WHAT YOU SHOULD DO
Your answer must hold only the lines below from the line containing "Definition hex_roundtrips_and_strips_prefix : Prop" through the line containing "Done (Some bytes).", each reproduced exactly.

(DATA FOR REVIEW begins)

(* ===== verification/UnitTests.v ===== *)
(** The repository's own unit tests, replayed on the model: each [#[test]] function with its assertions as a proposition
    of the same name, proved by evaluation.  They say nothing that the theorems do not say in general; they tie the
    definitions to what the authors expect of the code.  [is_ok]... of a [Result] and [unwrap] are equations.  The tests
    of the ABI and of the GraphQL schema are in [UnitTestsAbi], those of the services in [UnitTestsServices]. *)
From S2P Require Import Prelude Model Btree Text Pricing Schema Retry Encode Store Query Cache Ranges Plan Enrichment Config.

Ltac replay := hnf; repeat (lazymatch goal with |- _ /\ _ => split; [by vm_compute|] end); by vm_compute.

Definition is_err {E A} (r : result E A) : Prop := match r with Err _ => True | Ok _ => False end.

(** [Result::ok]. *)
Definition res_to_option {E A} (r : result E A) : option A := match r with Ok a => Some a | Err _ => None end.

(** [vec![b; n]]. *)
Definition rep (b : Z) (n : nat) : bytes := replicate n (byte_of b).

(** * [crates/shared/src/util.rs] *)

Module UtilTests.
Definition hex_roundtrips_and_strips_prefix : Prop :=
  let bytes := byte_of <$> [0xde; 0xad; 0xbe; 0xef] in
  let enc := hex_encode bytes in
  enc = "deadbeef" /\ hex_decode enc = Done (Some bytes) /\ hex_decode "0xdeadbeef" = Done (Some bytes).

Lemma hex_roundtrips_and_strips_prefix_ok : hex_roundtrips_and_strips_prefix.
Proof. replay. Qed.

Definition hex_decode_rejects_malformed : Prop :=
  hex_decode "abc" = Done None /\ hex_decode "zz" = Done None /\ hex_decode EmptyString = Done (Some []).

Lemma hex_decode_rejects_malformed_ok : hex_decode_rejects_malformed.
Proof. replay. Qed.

Definition snake_case_normalizes_abi_names : Prop :=
  to_snake_case "actionTreeRoot" = "action_tree_root"
  /\ to_snake_case "value" = "value"
  /\ to_snake_case "from" = "from"
  /\ to_snake_case "actionID" = "action_id"
  /\ to_snake_case "URLValue" = "url_value"
  /\ to_snake_case "already_snake" = "already_snake"
  /\ to_snake_case "amount0" = "amount0"
  /\ is_valid_ident (to_snake_case "actionTreeRoot") = true.

Lemma snake_case_normalizes_abi_names_ok : snake_case_normalizes_abi_names.
Proof. replay. Qed.

Definition only_receipts_lacks_idx : Prop :=
  table_has_idx RECEIPTS_TABLE = false /\ table_has_idx "transactions" = true /\ table_has_idx "evt_token_transfer" = true.

Lemma only_receipts_lacks_idx_ok : only_receipts_lacks_idx.
Proof. replay. Qed.

Definition valid_idents_accept_safe_names : Prop :=
  is_valid_ident "evt_token_transfer" = true /\ is_valid_ident "a1" = true /\ is_valid_ident "amount0" = true.

Lemma valid_idents_accept_safe_names_ok : valid_idents_accept_safe_names.
Proof. replay. Qed.

Definition invalid_idents_rejected : Prop :=
  is_valid_ident EmptyString = false
  /\ is_valid_ident "1abc" = false
  /\ is_valid_ident "evt-token" = false
  /\ is_valid_ident "Transfer" = false
  /\ is_valid_ident "drop table" = false
  /\ is_valid_ident (of_list (replicate 64 "x"%char)) = false.

Lemma invalid_idents_rejected_ok : invalid_idents_rejected.
Proof. replay. Qed.
End UtilTests.

(** * [crates/config/src/validate.rs] *)

Module ValidateTests.
(** The sample and its variants as the typed configuration their text stands for: [from_str] is [figment]'s reading
    of the text followed by [validate]. *)
Definition SAMPLE (address : string) (start_block : option Z) : Config :=
  mkConfig IndexerCfg_default (mkDatabaseCfg "postgres://localhost/idx" default_max_conns) QueueCfg_default QueryCfg_default
    [mkChainCfg 1 EmptyString default_kind default_confirmations (mkSourceCfg "alchemy" "https://x" None None)
       [mkContractCfg address "abis/erc20.json" ["Transfer"] [] None start_block]].

Definition USDC : string := "0xA0b86991c6218b36c1d19D4a2e9Eb0cE3606eB48".

Definition parses_and_validates_sample : Prop :=
  let cfg := SAMPLE USDC (Some 19000000) in
  validate cfg = Ok tt
  /\ length (cf_chains cfg) = 1%nat
  /\ exists chain contract, cf_chains cfg !! 0%nat = Some chain /\ ch_contracts chain !! 0%nat = Some contract
     /\ sc_kind (ch_source chain) = "alchemy"
     /\ ch_confirmations chain = 12
     /\ cc_events contract = ["Transfer"]
     /\ start_block chain = Some 19000000.

Lemma parses_and_validates_sample_ok : parses_and_validates_sample.
Proof. hnf. split; [by vm_compute|]. split; [done|]. eexists _, _. do 2 (split; [reflexivity|]). split_and!; by vm_compute. Qed.

Definition rejects_missing_start_block : Prop := is_err (validate (SAMPLE USDC None)).

Lemma rejects_missing_start_block_ok : rejects_missing_start_block.
Proof. replay. Qed.

Definition rejects_bad_address : Prop := is_err (validate (SAMPLE "0xdead" (Some 19000000))).

Lemma rejects_bad_address_ok : rejects_bad_address.
Proof. replay. Qed.
End ValidateTests.

(** * [crates/source/src]: [limiter.rs], [retry.rs], [enrichment.rs] *)

Module SourceTests.
Definition plan (cu : option Z) : PlanProfile :=
  mkPlanProfile 1000 cu (max_batch PlanProfile_default) (max_getlogs_blocks PlanProfile_default)
    (max_getlogs_results PlanProfile_default) (monthly_quota PlanProfile_default).

(** Nothing is asked of a bucket, so there is nothing to wait for. *)
Definition acquire_cu_is_noop_without_cap : Prop := acquire_cu (from_plan (plan None)) 1000000 = [].

Lemma acquire_cu_is_noop_without_cap_ok : acquire_cu_is_noop_without_cap.
Proof. replay. Qed.

(** No request is above the bucket's capacity, which would be [InsufficientCapacity], and together they are the call. *)
Definition acquire_cu_splits_over_burst_request : Prop :=
  acquire_cu (from_plan (plan (Some 10000))) 10050 = [10000; 50].

Lemma acquire_cu_splits_over_burst_request_ok : acquire_cu_splits_over_burst_request.
Proof. replay. Qed.

Definition range_cap_errors_classified : Prop :=
  is_range_cap_error "query returned more than 10000 results" = true
  /\ is_range_cap_error "block range is too large" = true
  /\ is_range_cap_error "Log response size exceeded the limit" = true
  /\ is_range_cap_error "connection reset" = false
  /\ is_range_cap_error "429 too many requests" = false.

Lemma range_cap_errors_classified_ok : range_cap_errors_classified.
Proof. replay. Qed.

Definition split_range_halves_contiguously : Prop :=
  split_range 0 1 = ((0, 0), (1, 1))
  /\ let '(l, r) := split_range 0 2000 in l = (0, 1000) /\ r = (1001, 2000) /\ l.2 + 1 = r.1.

Lemma split_range_halves_contiguously_ok : split_range_halves_contiguously.
Proof. hnf. split; [by vm_compute|]. by vm_compute. Qed.

Definition transaction_idx_is_tx_index_no_transaction_index_column : Prop :=
  let f := mkTxFields (rep 0 20) 7 "0" [] "21000" "0" (Some (rep 1 20)) (Some "1") in
  let r := transaction_row 1 100 (rep 0 32) (rep 9 32) f in
  er_index r = 7
  /\ forallb (fun nv => negb (String.eqb nv.1 "transaction_index")) (de_fields (er_event r)) = true
  /\ exists tx, snd <$> list_find (fun s => es_table s = "transactions") aux_schemas = Some tx
     /\ forallb (fun c => negb (String.eqb (c_name c) "transaction_index")) (es_columns tx) = true.
(** [LogPrintf] only writes to the debug log and is left out. *)
Definition CalculateNextWorkRequired
    (pindexLast : CBlockIndex) (nFirstBlockTime : Z) (params : Params) : option Z :=
  if fPowNoRetargeting params then Some (nBits pindexLast)
  else
    let '(_, _, nAveragingTargetTimespan) := eraTimespans pindexLast in
    let nActualTimespan := nActualTimespanLimited pindexLast nFirstBlockTime in
    let bnPowLimit := powLimit params in
    let bnNew := magnitude (SetCompact (nBits pindexLast)) in
    let bnNew := Arith256.mul bnNew nActualTimespan in
    bnNew <- Arith256.div bnNew nAveragingTargetTimespan ;;
    let bnNew := if bnPowLimit <? bnNew then bnPowLimit else bnNew in
    Some (GetCompact bnNew).

(** ** [GetNextWorkRequired] *)

(** [a % b] on [int64_t]; undefined for a zero divisor. *)
Definition int64_rem (a b : Z) : option Z :=
  if b =? 0 then None else Some (Z.rem a b).

(** The loop of lines 76-77: the last block that was not mined under the
    special minimum-difficulty rule. *)
Fixpoint lastNonSpecial (interval nProofOfWorkLimit : Z) (pindex : CBlockIndex)
    : option CBlockIndex :=
  match pindex with
  | mkBlockIndex None _ _ _ _ => Some pindex
  | mkBlockIndex (Some prev) h _ bits _ =>
      r <- int64_rem h interval ;;
      if negb (r =? 0) && (bits =? nProofOfWorkLimit)
      then lastNonSpecial interval nProofOfWorkLimit prev
      else Some pindex
  end.

(** The loop of lines 102-103, run for [n] iterations. *)
Fixpoint goBack (n : nat) (pindexFirst : option CBlockIndex) : option CBlockIndex :=
  match n, pindexFirst with
  | S n', Some b => goBack n' (pprev b)
  | _, _ => pindexFirst
  end.

Definition eraAveragingInterval (pindexLast : CBlockIndex) : Z :=
  if nHeightVer3 <=? candidateHeight pindexLast then nAveragingInterval3
  else if nHeightVer2 <=? candidateHeight pindexLast then nAveragingInterval2
  else nAveragingInterval1.

Definition GetNextWorkRequired
    (pindexLast : option CBlockIndex) (pblock : CBlockHeader) (params : Params)
    : option Z :=
  let nProofOfWorkLimit := GetCompact (powLimit params) in
  match pindexLast with
  | None => Some nProofOfWorkLimit
  | Some tip =>
      if candidateHeight tip <? nAveragingInterval1 then Some nProofOfWorkLimit
      else if fPowAllowMinDifficultyBlocks params then
        if Int.to_int64 (GetBlockTime tip + Int.to_int64 (nPowTargetSpacing params * 2))
             <? header_GetBlockTime pblock
        then Some nProofOfWorkLimit
        else
          pindex <- lastNonSpecial (DifficultyAdjustmentInterval params)
                      nProofOfWorkLimit tip ;;
          Some (nBits pindex)
      else
        let nAveragingInterval := eraAveragingInterval tip in
        match goBack (Z.to_nat (nAveragingInterval - 1)) (Some tip) with
        | None => None
        | Some pindexFirst =>
            CalculateNextWorkRequired tip (GetBlockTime pindexFirst) params
        end
  end.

(DATA FOR REVIEW ends)

SOLUTION TO THIS EXERCISE
Definition hex_roundtrips_and_strips_prefix : Prop :=
  let bytes := byte_of <$> [0xde; 0xad; 0xbe; 0xef] in
  let enc := hex_encode bytes in
  enc = "deadbeef" /\ hex_decode enc = Done (Some bytes) /\ hex_decode "0xdeadbeef" = Done (Some bytes).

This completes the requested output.